The upright position
On what it takes to be an outstanding passenger
IHAVE often wondered what life must be like for people who work at airports. For those of us who only visit them for travel purposes, an airport is a place suspended between destinations, a place of queues and long walks and the anxiety endured while waiting to see if your tweezers will be confiscated. Mine once were. What did they think I was going to do with them? Pluck the pilot’s nose hairs if he didn’t divert the plane to Guam?
For some, an airport is a strange sort of interplanetary home. Among the everchanging indigence of travellers must exist a community of faces familiar to each other. I suppose it’s not the worst place in the world to work. There are amenities and facilities and, if your station is in the arrivals hall, the heart-warming sight of families tearfully reunited. The ebb and flow of crowds as aeroplanes come and go must become a routine by which one’s days are measured, like a fisherman watching the tide.

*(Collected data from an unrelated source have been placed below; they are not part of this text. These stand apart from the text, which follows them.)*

(** In a sorted list the entries grow with the position. *)
Lemma sorted_Qnth (l : list Q) i j :
  StronglySorted Qle l -> (i <= j < length l)%nat -> (Qnth l i <= Qnth l j)%Q.
Proof.
  intros Hs. revert i j. induction Hs as [|x l _ IH Hall]; intros i j Hij.
  - simpl in Hij. lia.
  - simpl in Hij. destruct j as [|j].
    + replace i with 0%nat by lia. apply Qle_refl.
    + destruct i as [|i].
      * unfold Qnth. simpl. rewrite Forall_forall in Hall. apply Hall.
        apply list_elem_of_In, nth_In. lia.
      * apply IH. lia.
Qed.

Lemma count_le_prefix m (l : list Q) i :
  (i <= length l)%nat -> (forall k, (k < i)%nat -> (Qnth l k <= m)%Q) ->
  (i <= count_le m l)%nat.
Proof.
  revert i. induction l as [|x l IH]; intros i Hi H.
  - simpl in Hi. lia.
  - destruct i as [|i]; [lia|]. rewrite count_le_cons.
    assert (Hx : Qle_bool x m = true) by (apply Qle_bool_iff, (H 0%nat); lia).
    rewrite Hx. simpl in Hi.
    assert (i <= count_le m l)%nat; [|lia].
    apply IH; [lia|]. intros k Hk. apply (H (S k)). lia.
Qed.

Lemma count_ge_suffix m (l : list Q) h :
  (forall k, (h <= k < length l)%nat -> (m <= Qnth l k)%Q) ->
  (length l - h <= count_ge m l)%nat.
Proof.
  revert h. induction l as [|x l IH]; intros h H; [simpl; lia|].
  rewrite count_ge_cons. destruct h as [|h].
  - assert (Hx : Qle_bool m x = true) by (apply Qle_bool_iff, (H 0%nat); simpl; lia).
    rewrite Hx.
    assert (length l - 0 <= count_ge m l)%nat; [|simpl; lia].
    apply IH. intros k Hk. apply (H (S k)). simpl. lia.
  - assert (length l - h <= count_ge m l)%nat; [|simpl; lia].
    apply IH. intros k Hk. apply (H (S k)). simpl. lia.
Qed.

Lemma counts_disjoint (x1 x2 : Q) (l : list Q) :
  (x1 < x2)%Q -> (count_le x1 l + count_ge x2 l <= length l)%nat.
Proof.
  intros Hlt. induction l as [|v l IH]; [reflexivity|].
  rewrite count_le_cons, count_ge_cons. simpl.
  destruct (Qle_bool v x1) eqn:E1, (Qle_bool x2 v) eqn:E2; try lia.
  apply Qle_bool_iff in E1, E2. exfalso.
  apply (Qlt_irrefl x1). eapply Qlt_le_trans; [exact Hlt|].
  eapply Qle_trans; eassumption.
Qed.

Lemma sorted_position_le (l : list Q) i :
  StronglySorted Qle l -> (i < length l)%nat -> (i < count_le (Qnth l i) l)%nat.
Proof.
  intros Hs Hi.
  assert (S i <= count_le (Qnth l i) l)%nat; [|lia].
  apply count_le_prefix; [lia|].
  intros k Hk. apply sorted_Qnth; [exact Hs|lia].
Qed.

Lemma sorted_position_ge (l : list Q) i :
  StronglySorted Qle l -> (length l - i <= count_ge (Qnth l i) l)%nat.
Proof.
  intros Hs. apply count_ge_suffix. intros k Hk. apply sorted_Qnth; [exact Hs|lia].
Qed.

(** Two sorted arrangements of the same values agree at every position. *)
Lemma sorted_perm_Qnth (l1 l2 : list Q) i :
  StronglySorted Qle l1 -> StronglySorted Qle l2 -> l1 ≡ₚ l2 ->
  (i < length l1)%nat -> (Qnth l1 i == Qnth l2 i)%Q.
Proof.
  intros H1 H2 Hp Hi.
  pose proof (Permutation_length Hp) as Hlen.
  assert (Hhalf : forall a b : list Q, StronglySorted Qle a -> StronglySorted Qle b ->
            a ≡ₚ b -> (i < length a)%nat -> (Qnth b i <= Qnth a i)%Q).
  { intros a b Ha Hb Hab Hia.
    destruct (Qlt_le_dec (Qnth a i) (Qnth b i)) as [Hlt|Hle]; [|exact Hle].
    exfalso.
    pose proof (sorted_position_le a i Ha Hia) as Hle1.
    rewrite (count_le_perm _ _ _ Hab) in Hle1.
    pose proof (sorted_position_ge b i Hb) as Hge2.
    pose proof (counts_disjoint _ _ b Hlt) as Hdis.
    pose proof (Permutation_length Hab) as Hl. lia. }
  apply Qle_antisym.
  - apply (Hhalf l2 l1); [exact H2|exact H1|symmetry; exact Hp|lia].
  - apply (Hhalf l1 l2); assumption.
Qed.

(** The median does not depend on the order of the values. *)
Lemma ma_median_perm (vs1 vs2 : list Q) :
  vs1 ≡ₚ vs2 -> ma_median vs1 = ma_median vs2.
Proof.
  intros Hp. unfold ma_median.
  pose proof (StronglySorted_merge_sort Qle vs1) as Hs1.
  pose proof (StronglySorted_merge_sort Qle vs2) as Hs2.
  assert (Hp' : merge_sort Qle vs1 ≡ₚ merge_sort Qle vs2).
  { rewrite !merge_sort_Permutation. exact Hp. }
  set (l1 := merge_sort Qle vs1) in *. set (l2 := merge_sort Qle vs2) in *.
  rewrite <- (Permutation_length Hp'). set (n := length l1).
  set (h := (n / 2)%nat). set (lo := if Nat.odd n then h else (h - 1)%nat).
  destruct (Nat.eqb_spec n 0) as [|Hn]; [reflexivity|].
  assert (Hb : (lo <= h < n)%nat).
  { unfold lo, h. destruct (Nat.odd n) eqn:Eo; cbv iota.
    - destruct (odd_half n Eo) as [E _]. generalize dependent (n / 2)%nat. intros; lia.
    - pose proof (even_half n Eo) as E. generalize dependent (n / 2)%nat. intros; lia. }
  f_equal. f_equal. apply round64_Qeq.
  rewrite (sorted_perm_Qnth l1 l2 lo Hs1 Hs2 Hp') by (fold n; lia).
  rewrite (sorted_perm_Qnth l1 l2 h Hs1 Hs2 Hp') by (fold n; lia).
  reflexivity.
Qed.

Lemma observed_perm (c1 c2 : list cell) : c1 ≡ₚ c2 -> observed c1 ≡ₚ observed c2.
Proof.
  induction 1 as [|x l1 l2 _ IH|x y l|l1 l2 l3 _ IH1 _ IH2].
  - reflexivity.
  - rewrite !observed_cons.
    destruct (to_float x) as [|[q| |]|z|s v|s]; try exact IH. constructor. exact IH.
  - rewrite !observed_cons.
    destruct (to_float x) as [|[q| |]|z|s v|s], (to_float y) as [|[q'| |]|z'|s' v'|s'];
      try reflexivity. apply perm_swap.
  - etransitivity; eassumption.
Qed.

Lemma concat_pieces_perm (c : string) (dfs dfs' : list DataFrame) :
  dfs ≡ₚ dfs' -> concat (map (piece c) dfs) ≡ₚ concat (map (piece c) dfs').
Proof.
  induction 1 as [|x l1 l2 _ IH|x y l|l1 l2 l3 _ IH1 _ IH2]; simpl.
  - reflexivity.
  - rewrite IH. reflexivity.
  - rewrite !app_assoc. apply Permutation_app_tail, Permutation_app_comm.
  - etransitivity; eassumption.
Qed.

(** X13. The values the imputer fills in do not depend on the order in
    which the files were found: for two orders of the same files, each
    column of one consolidated table is a rearrangement of that column of
    the other, and the two have the same median. *)
Theorem median_independent_of_file_order (dfs dfs' : list DataFrame)
    (t t' : DataFrame) (c : string) :
  dfs ≡ₚ dfs' ->
  pd_concat dfs = inr t -> pd_concat dfs' = inr t' ->
  c ∈ columns t ->
  exists col col',
    get_col t c = Some col /\ get_col t' c = Some col' /\
    col ≡ₚ col' /\
    ma_median (observed col) = ma_median (observed col').
Proof.
  intros Hp Ht Ht' Hc.
  assert (Hc' : c ∈ columns t').
  { rewrite (pd_concat_columns _ _ Ht) in Hc. rewrite (pd_concat_columns _ _ Ht').
    apply elem_of_union_columns in Hc as (df & Hdf & Hin).
    apply elem_of_union_columns. exists df. split; [|exact Hin].
    rewrite <- Hp. exact Hdf. }
  exists (concat (map (piece c) dfs)), (concat (map (piece c) dfs')).
  split; [apply pd_concat_get_col; assumption|].
  split; [apply pd_concat_get_col; assumption|].
  pose proof (concat_pieces_perm c dfs dfs' Hp) as Hcols.
  split; [exact Hcols|].
  apply ma_median_perm, observed_perm. exact Hcols.
Qed.

Lemma median_independent_of_file_order_witness :
  exists col col',
    get_col Sample.consolidated "cppall" = Some col /\
    match pd_concat [Sample.pf002; Sample.nf001] with
    | inr t' => get_col t' "cppall"
    | inl _ => None
    end = Some col' /\
    ma_median (observed col) = ma_median (observed col').
Proof.
  destruct (pd_concat [Sample.pf002; Sample.nf001]) as [e|t'] eqn:Et';
    [discriminate Et'|].
  destruct (median_independent_of_file_order [Sample.nf001; Sample.pf002]
              [Sample.pf002; Sample.nf001] Sample.consolidated t' "cppall"
              ltac:(apply perm_swap) eq_refl Et' ltac:(by_computation))
    as (col & col' & Hc & Hc' & _ & Hm).
  exists col, col'. split; [exact Hc|]. split; [exact Hc'|exact Hm].
Defined.

(** * Integer entries of the feature columns *)

(** In a run that ends well an entry of a feature column that converts to
    a number stands in the imputed file as the float64 it converts to. *)
Lemma run_ok_kept_entry dfs s raw final c col i x :
  Forall wf dfs ->
  snd (pipeline dfs s) = inr tt ->
  fst (pipeline dfs s) !! all_data_path = Some raw ->
  fst (pipeline dfs s) !! all_data_imputed_path = Some final ->
  c ∈ features -> get_col raw c = Some col -> col !! i = Some x ->
  isna (to_float x) = false ->
  cell_at final c i = Some (to_float x).
Proof.
  intros Hwf Hok Hr Hf Hc Ecol Hi Hx.
  destruct (run_ok_spec dfs s raw final Hwf Hok Hr Hf)
    as (t & _ & _ & _ & _ & _ & _ & _ & _ & _ & Hobs & _ & _ & Hget).
  unfold cell_at. rewrite Hget, decide_True by exact Hc. rewrite Ecol. simpl.
  rewrite all_observed_spec in Hobs. specialize (Hobs c Hc). rewrite Ecol in Hobs.
  simpl in Hobs. destruct (ma_median (observed col)) as [m|] eqn:Em.
  - rewrite (imputed_col_lookup col m i x Em Hi). rewrite fill_keeps by exact Hx.
    reflexivity.
  - apply ma_median_None in Em. contradiction.
Qed.

(** X14. In every run that ends well an int64 entry of a feature column
    stands in the imputed file as its float64 conversion: with its own value
    when its magnitude is at most [2 ^ 53], possibly with another one above
    that, as [2 ^ 53 + 1], which becomes [2 ^ 53]. *)
Theorem integer_features_are_converted (dfs : list DataFrame) (s : store)
    (raw final : DataFrame) (c : string) (col : list cell) (i : nat) (z : Z) :
  Forall wf dfs ->
  snd (pipeline dfs s) = inr tt ->
  fst (pipeline dfs s) !! all_data_path = Some raw ->
  fst (pipeline dfs s) !! all_data_imputed_path = Some final ->
  c ∈ features -> get_col raw c = Some col -> col !! i = Some (Int z) ->
  cell_at final c i = Some (Num (float_of_int z)) /\
  ((Z.abs z <= 2 ^ 53)%Z -> cell_at final c i = Some (Num (Fin (z # 1)))) /\
  float_of_int (2 ^ 53 + 1) = Fin (2 ^ 53 # 1).
Proof.
  intros Hwf Hok Hr Hf Hc Ecol Hi.
  assert (H : cell_at final c i = Some (Num (float_of_int z))).
  { apply (run_ok_kept_entry dfs s raw final c col i (Int z)); try assumption.
    reflexivity. }
  split; [exact H|]. split; [|vm_compute; reflexivity].
  intros Hz. rewrite H, (float_of_int_exact z Hz). reflexivity.
Qed.

Lemma integer_features_are_converted_witness :
  snd (pipeline [Sample.counted] ∅) = inr tt /\
  cell_at Sample.counted_imputed "cppall" 1 = Some (Num (Fin 3)) /\
  cell_at Sample.counted_imputed "cppall" 0 = Some (Num (Fin (2 ^ 53 # 1))).
Proof.
  assert (Hok : snd (pipeline [Sample.counted] ∅) = inr tt) by (vm_compute; reflexivity).
  split; [exact Hok|].
  assert (Hwf : Forall wf [Sample.counted]) by by_computation.
  assert (Er : fst (pipeline [Sample.counted] ∅) !! all_data_path
               = Some Sample.counted_raw) by (vm_compute; reflexivity).
  assert (Ef : fst (pipeline [Sample.counted] ∅) !! all_data_imputed_path
               = Some Sample.counted_imputed) by (vm_compute; reflexivity).
  assert (Hc : "cppall" ∈ features) by by_computation.
  assert (Hcol : get_col Sample.counted_raw "cppall" = Some [Int (2 ^ 53 + 1); Int 3])
    by (vm_compute; reflexivity).
  split.
  - apply (integer_features_are_converted [Sample.counted] ∅ Sample.counted_raw
             Sample.counted_imputed "cppall" [Int (2 ^ 53 + 1); Int 3] 1 3
             Hwf Hok Er Ef Hc Hcol eq_refl).
    vm_compute. discriminate.
  - destruct (integer_features_are_converted [Sample.counted] ∅ Sample.counted_raw
             Sample.counted_imputed "cppall" [Int (2 ^ 53 + 1); Int 3] 0 (2 ^ 53 + 1)
             Hwf Hok Er Ef Hc Hcol eq_refl) as (H & _ & E).
    rewrite H, E. reflexivity.
Defined.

All very well, but how do airport employees live with the constant announcements? Hearing a nasal loudspeaker telling me to attend to my luggage every few minutes would drive me bats. Especially if I didn’t have any luggage.
There are three airport announcements that irk me, and this is one of them. “Any unattended baggage will be removed and destroyed.” I know they mean baggage abandoned by its neglectful owner (like a puppy, a suitcase is not just for Christmas), but that’s not how it sounds. To attend to something, as far as I understand it, means to care for it, to pay it attention. Hence my anxiety — how do I know if I’m paying my suitcase enough attention? If I don’t buy it a cup of coffee or give it a little pat every few minutes, will it be taken away from me and destroyed?
Then there’s the call for “outstanding passengers” to board. Sometimes the flight being announced is the one I’m supposed to be on, but I’m never quite sure if the announcement applies to me. I don’t think I’m an outstanding passenger. I’m not terrible: I’ve never clicked my fingers for a stewardess, called her “hostie”, or pressed the button to summon her — except once, by mistake. I may have stuck my foot out when a small child was running screaming up and down the aisle, but it didn’t hurt itself badly. I’d call myself an above-average passenger, but I wouldn’t say outstanding. Which may be why I’ve missed the odd flight — if they had called for the normal, everyday kind of passenger, things might have been different.
Lastly and finally is the one that annoys me most. “This is a last and final boarding call.” First of all, last means final and vice versa — there’s no need for such unnecessary verbiage. Secondly, they’re lying, because a few seconds later will come exactly the same announcement pertaining to exactly the same flight: “This is a last and final boarding call.” No it’s not, and why should I believe anything you say after that? I think I’m going to stop stroking my suitcase — perhaps even give it a bit of a kick now and then — just to see if anyone really is paying attention.